=== Begin Enclosure ===

(** * @prz/agent-core: the orchestration pipeline and the preference model

    A shallow embedding of [src/types.ts], [src/pipeline/Pipeline.ts] and
    [src/feedback/PreferenceModel.ts], and the properties of the
    specification checked against it.

    Conventions of the embedding.
    - A JavaScript [number] is a rational of [Q] with exact arithmetic:
      the finite values, without rounding, [NaN] or the infinities.  Two
      numbers are compared with [Qeq] ([==]), [Qlt] and [Qle].  The
      confidence values of the default classifier are also evaluated in
      binary64 ([binary64_confidence]): rounding moves none of them
      across the default threshold 0.7 or the 0.9 of strategy selection.
    - A JavaScript string is a [string]: a sequence of code units below
      256, [String.length] being its [length].
    - An object that the code mutates through two names (the classified
      intent held by [context.currentIntent] and by [event.data.intent])
      lives in an object store and is named by its address.
    - [async] functions are awaited one after the other by their only
      caller, so they are plain sequential functions here; [console]
      output is not part of the state. *)

From Stdlib Require Import Floats.PrimFloat.
From Stdlib Require Import ZArith QArith Lqa Lia Bool List String Ascii.
From Stdlib Require Import DecimalString.
From stdpp Require Import base option list strings gmap.

Import ListNotations.
Local Open Scope string_scope.
Local Open Scope list_scope.

(* ===================================================================== *)
(** * Numbers and strings of the host language                            *)
(* ===================================================================== *)

(** [a < b] on numbers. *)
Definition Qltb (a b : Q) : bool := negb (Qle_bool b a).

(** [Math.max] and [Math.min] at two arguments. *)
Definition Math_max (a b : Q) : Q := if Qle_bool a b then b else a.
Definition Math_min (a b : Q) : Q := if Qle_bool a b then a else b.

(** A count as a number. *)
Definition of_nat (n : nat) : Q := inject_Z (Z.of_nat n).

(** [`${n}`] for a count. *)
Definition nat_to_string (n : nat) : string :=
  NilZero.string_of_uint (Nat.to_uint n).

(** [String.prototype.toLowerCase] on one code unit below 256: the letters
    A-Z, and the upper-case letters of Latin-1 (0xC0-0xDE without the
    multiplication sign 0xD7), move up by 32. *)
Definition lower_unit (c : ascii) : ascii :=
  let n := nat_of_ascii c in
  if ((65 <=? n) && (n <=? 90))%nat then ascii_of_nat (n + 32)
  else if ((192 <=? n) && (n <=? 222) && negb (n =? 215))%nat
       then ascii_of_nat (n + 32)
  else c.

Fixpoint toLowerCase (s : string) : string :=
  match s with
  | EmptyString => EmptyString
  | String c s' => String (lower_unit c) (toLowerCase s')
  end.

(** [haystack.includes(needle)]. *)
Fixpoint includes (needle haystack : string) : bool :=
  String.prefix needle haystack ||
  match haystack with
  | EmptyString => false
  | String _ rest => includes needle rest
  end.

(** Truthiness of a string: only the empty string is falsy. *)
Definition truthy (s : string) : bool :=
  match s with EmptyString => false | String _ _ => true end.

(* ===================================================================== *)
(** * types.ts                                                            *)
(* ===================================================================== *)

Inductive IntentType :=
  | VIBE_CHECK | MOVE_MAKE | CLARITY_CALL | RAPPORT_BUILD.

Definition IntentType_value (t : IntentType) : string :=
  match t with
  | VIBE_CHECK => "vibe_check"
  | MOVE_MAKE => "move_make"
  | CLARITY_CALL => "clarity_call"
  | RAPPORT_BUILD => "rapport_build"
  end.

Record ConfidenceScore := mkConfidence {
  patternMatch : Q;
  clarity : Q;
  templateCoverage : Q;
  historicalSuccess : Q;
  overall : Q
}.
(** X10.  [expandPath] puts the home directory in the place of the
    tilde: with [$HOME] an absolute path in clean form, [~/a/b] becomes
    [$HOME/a/b], and the config file is [$HOME/.local/cfg/cfr2.toml]. *)
Theorem expandPath_is_home_relative (env : gmap string string)
    (es qs : list string) :
  Getenv env "HOME" = absolutePath es ->
  es <> [] -> Forall plainElement es ->
  qs <> [] -> Forall plainElement qs ->
  expandPath env ("~/" +:+ Strings.Join qs "/")
  = Getenv env "HOME" +:+ "/" +:+ Strings.Join qs "/"
  /\ expandPath env configFilePath = Getenv env "HOME" +:+ "/.local/cfg/cfr2.toml".
Proof.
  intros Hhome Hes Hplain Hqs Hqplain.
  assert (forall ps, ps <> [] -> Forall plainElement ps ->
            expandPath env ("~/" +:+ Strings.Join ps "/")
            = Getenv env "HOME" +:+ "/" +:+ Strings.Join ps "/") as Hgeneral.
  { clear qs Hqs Hqplain. intros qs Hqs Hqplain.
    change ("~/" +:+ Strings.Join qs "/") with (String "~" ("/" +:+ Strings.Join qs "/")).
    cbn [expandPath]. change (Ascii.eqb "~" "~") with true. cbv iota.
    unfold UserHomeDir. rewrite Hhome. unfold absolutePath.
    change (String.eqb ("/" +:+ Strings.Join es "/") "") with false. cbv iota.
    cbn [Filepath.Join]. change (String.eqb ("/" +:+ Strings.Join es "/") "") with false.
    cbv iota.
    change (Strings.Join ["/" +:+ Strings.Join es "/"; "/" +:+ Strings.Join qs "/"] "/")
      with (String "/" (Strings.Join es "/" +:+ String "/" (String "/" (Strings.Join qs "/")))).
    unfold Filepath.Clean, Filepath.elements.
    change (Filepath.isRooted (String "/" _)) with true. cbv iota.
    change (Filepath.splitFrom (String "/" ?x) "")
      with ("" :: Filepath.splitFrom x "").
    cbn [Filepath.splitFrom]. change (Ascii.eqb "/" "/") with true. cbv iota.
    change (String.rev "") with "".
    rewrite (MainFacts.elements_Join es _ Hplain).
    destruct es as [|e es']; [done|].
    change (Filepath.splitFrom (String "/" (Strings.Join qs "/")) "")
      with ("" :: Filepath.splitFrom (Strings.Join qs "/") "").
    rewrite (MainFacts.elements_Join_last qs Hqplain Hqs).
    cbn [Filepath.cleanElems]. change (String.eqb "" "" || String.eqb "" ".") with true.
    cbv iota.
    rewrite (MainFacts.cleanElems_plain true (e :: es') ("" :: qs) 0 [] Hplain).
    cbn [Filepath.cleanElems]. change (String.eqb "" "" || String.eqb "" ".") with true.
    cbv iota.
    replace qs with (qs ++ []) at 1 by apply app_nil_r.
    rewrite (MainFacts.cleanElems_plain true qs [] 0 _ Hqplain).
    cbn [Filepath.cleanElems repeat app].
    rewrite rev_app_distr, rev_involutive, app_nil_r, rev_involutive.
    rewrite MainFacts.Join_app; [|done|done].
    change ("/" +:+ Strings.Join (e :: es') "/" +:+ "/" +:+ Strings.Join qs "/")
      with (String "/" (Strings.Join (e :: es') "/" +:+ "/" +:+ Strings.Join qs "/")).
    change (("/" +:+ Strings.Join (e :: es') "/") +:+ "/" +:+ Strings.Join qs "/")
      with (String "/" (Strings.Join (e :: es') "/" +:+ "/" +:+ Strings.Join qs "/")).
    reflexivity. }
  split; [by apply Hgeneral|].
  apply (Hgeneral [".local"; "cfg"; "cfr2.toml"]); [done|].
  repeat constructor; done.
Qed.

Example expandPath_unchanged :
  expandPath ∅ "~/x" = "~/x" /\ expandPath envAll "etc/x" = "etc/x".
Proof. split; vm_compute; reflexivity. Qed.

(** [$HOME] is [/home/u]. *)
Lemma expandPath_is_home_relative_witness :
  expandPath envAll ("~/" +:+ Strings.Join ["a"; "b"] "/")
  = Getenv envAll "HOME" +:+ "/" +:+ Strings.Join ["a"; "b"] "/"
  /\ expandPath envAll configFilePath
     = Getenv envAll "HOME" +:+ "/.local/cfg/cfr2.toml".
Proof.
  apply (expandPath_is_home_relative envAll ["home"; "u"] ["a"; "b"]).
  - vm_compute. reflexivity.
  - discriminate.
  - repeat constructor; done.
  - discriminate.
  - repeat constructor; done.
Defined.

End ConfigMoreFacts.

(* ===================================================================== *)
(** * Further properties of the transfers *)
(* ===================================================================== *)

Module TransferFacts.
Import S3 R2 Main Transfer MemStore StoreFixtures.

#[local] Arguments Ascii.eqb : simpl never.
Local Open Scope list_scope.


Example destinations_collide :
  resolveOutputPath (fun _ => false) "" "a/b" = "a_b"
  /\ resolveOutputPath (fun _ => false) "" "a_b" = "a_b"
  /\ resolveOutputPath (fun _ => false) "" "../../etc/passwd" = ".._.._etc_passwd".
Proof. repeat split. Qed.

(** The lines of a count that has reached the total. *)
Lemma renderProgress_full (total : Z) :
  (0 < total < 2 ^ 63)%Z ->
  renderProgress
    (mkProgressLine total total
       (fmul (fdiv (ofInt64 total) (ofInt64 total)) (ofInt64 100)))
  = Fmt.CR +:+ Fmt.formatInt total +:+ " / " +:+ Fmt.formatInt total +:+ " (100.00%)"
  /\ renderProgress
       (mkProgressLine total total
          (fmul (fdiv (ofInt64 total) (ofInt64 total)) (ofInt64 10)))
     = Fmt.CR +:+ Fmt.formatInt total +:+ " / " +:+ Fmt.formatInt total +:+ " (10.00%)".
Proof.
  intros Htotal. rewrite (ProgressFacts.quotient_of_total total Htotal).
  unfold renderProgress. cbn [shownTransferred shownTotal shownPercentage].
  replace (Fmt.formatFixed2 (fmul one (ofInt64 100))) with "100.00" by (by vm_compute).
  replace (Fmt.formatFixed2 (fmul one (ofInt64 10))) with "10.00" by (by vm_compute).
  split; reflexivity.
Qed.

(** X13.  The line of the call that completes a transfer: the download
    wrapper prints [total / total (100.00%)], the upload wrapper prints
    [total / total (10.00%)]. *)
Theorem completed_transfer_lines (inner : string -> Z * option string) (p : string)
    (total transferred n : Z) :
  inner p = (n, None) ->
  (transferred + n = total)%Z ->
  (0 < total < 2 ^ 63)%Z ->
  (renderProgress <$> (Write inner (mkProgressWriter total transferred) p).2)
  = Some (Fmt.CR +:+ Fmt.formatInt total +:+ " / " +:+ Fmt.formatInt total
          +:+ " (100.00%)")
  /\ (renderProgress <$> (Read (n, None) (mkProgressReader total transferred)).2)
     = Some (Fmt.CR +:+ Fmt.formatInt total +:+ " / " +:+ Fmt.formatInt total
             +:+ " (10.00%)").
Proof.
  intros Hinner Hdone Htotal.
  assert (add64 transferred n = total) as Hadd.
  { rewrite ProgressFacts.add64_in_range; [done|]. unfold in_int64. lia. }
  split.
  - rewrite (ProgressFacts.Write_prints inner _ p n Hinner).
    cbn [snd pw_total pw_transferred fmap option_fmap option_map]. rewrite Hadd.
    by rewrite (proj1 (renderProgress_full total Htotal)).
  - unfold Read. cbn [snd pr_total pr_transferred fmap option_fmap option_map].
    rewrite Hadd.
    by rewrite (proj2 (renderProgress_full total Htotal)).
Qed.

Lemma completed_transfer_lines_witness :
  (renderProgress <$> (Write writeAll (mkProgressWriter 5 0) "hello").2)
  = Some (Fmt.CR +:+ "5 / 5 (100.00%)")
  /\ (renderProgress <$> (Read (5%Z, None) (mkProgressReader 5 0)).2)
     = Some (Fmt.CR +:+ "5 / 5 (10.00%)").
Proof.
  apply (completed_transfer_lines writeAll "hello" 5 0 5).
  - reflexivity.
  - reflexivity.
  - lia.
Defined.

Lemma bodyLength_nonneg (chunks : list string) : (0 <= bodyLength chunks)%Z.
Proof. induction chunks as [|p chunks IH]; cbn [bodyLength fold_right]; [done|].
  fold (bodyLength chunks). lia. Qed.

Lemma bodyLength_cons (p : string) (chunks : list string) :
  bodyLength (p :: chunks) = (Z.of_nat (String.length p) + bodyLength chunks)%Z.
Proof. reflexivity. Qed.

(** The copy into a file that takes every write whole. *)
Lemma ioCopy_writeAll (chunks : list string) :
  forall (total t0 : Z) (bodyError : option string) (out : list string),
    (0 <= t0)%Z -> (t0 + bodyLength chunks < 2 ^ 63)%Z ->
    ioCopy writeAll (mkProgressWriter total t0) chunks bodyError out
    = (mkProgressWriter total (t0 + bodyLength chunks), bodyError,
       out ++ List.map (fun t => renderProgress (downloadLine total t))
                (runningTotals t0 chunks)).
Proof.
  induction chunks as [|p chunks IH]; intros total t0 bodyError out Ht0 Hrange.
  - cbn [ioCopy bodyLength fold_right runningTotals List.map].
    by rewrite Z.add_0_r, app_nil_r.
  - rewrite bodyLength_cons in Hrange |- *.
    pose proof (bodyLength_nonneg chunks) as Hrest.
    cbn [ioCopy runningTotals].
    destruct (0 <? Z.of_nat (String.length p))%Z eqn:Hlen.
    + apply Z.ltb_lt in Hlen.
      rewrite (ProgressFacts.Write_prints writeAll _ p (Z.of_nat (String.length p)) eq_refl).
      cbn [pw_total pw_transferred printed].
      rewrite ProgressFacts.add64_in_range by (unfold in_int64; lia).
      replace (Z.of_nat (String.length p) <? 0)%Z with false
        by (symmetry; apply Z.ltb_ge; lia).
      rewrite Z.ltb_irrefl, Z.eqb_refl. cbn [orb negb].
      rewrite IH by lia. cbn [List.map]. rewrite <- app_assoc.
      by rewrite Z.add_assoc.
    + apply Z.ltb_ge in Hlen. rewrite IH by lia.
      by replace (Z.of_nat (String.length p)) with 0%Z by lia.
Qed.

=== End Enclosure ===

[Assignment] The required output is the set of lines from the first line of the data through the line that contains "From Stdlib Require Import Floats.PrimFloat.", transcribed exactly.

[Result below]
(** * @prz/agent-core: the orchestration pipeline and the preference model

    A shallow embedding of [src/types.ts], [src/pipeline/Pipeline.ts] and
    [src/feedback/PreferenceModel.ts], and the properties of the
    specification checked against it.

    Conventions of the embedding.
    - A JavaScript [number] is a rational of [Q] with exact arithmetic:
      the finite values, without rounding, [NaN] or the infinities.  Two
      numbers are compared with [Qeq] ([==]), [Qlt] and [Qle].  The
      confidence values of the default classifier are also evaluated in
      binary64 ([binary64_confidence]): rounding moves none of them
      across the default threshold 0.7 or the 0.9 of strategy selection.
    - A JavaScript string is a [string]: a sequence of code units below
      256, [String.length] being its [length].
    - An object that the code mutates through two names (the classified
      intent held by [context.currentIntent] and by [event.data.intent])
      lives in an object store and is named by its address.
    - [async] functions are awaited one after the other by their only
      caller, so they are plain sequential functions here; [console]
      output is not part of the state. *)

From Stdlib Require Import Floats.PrimFloat.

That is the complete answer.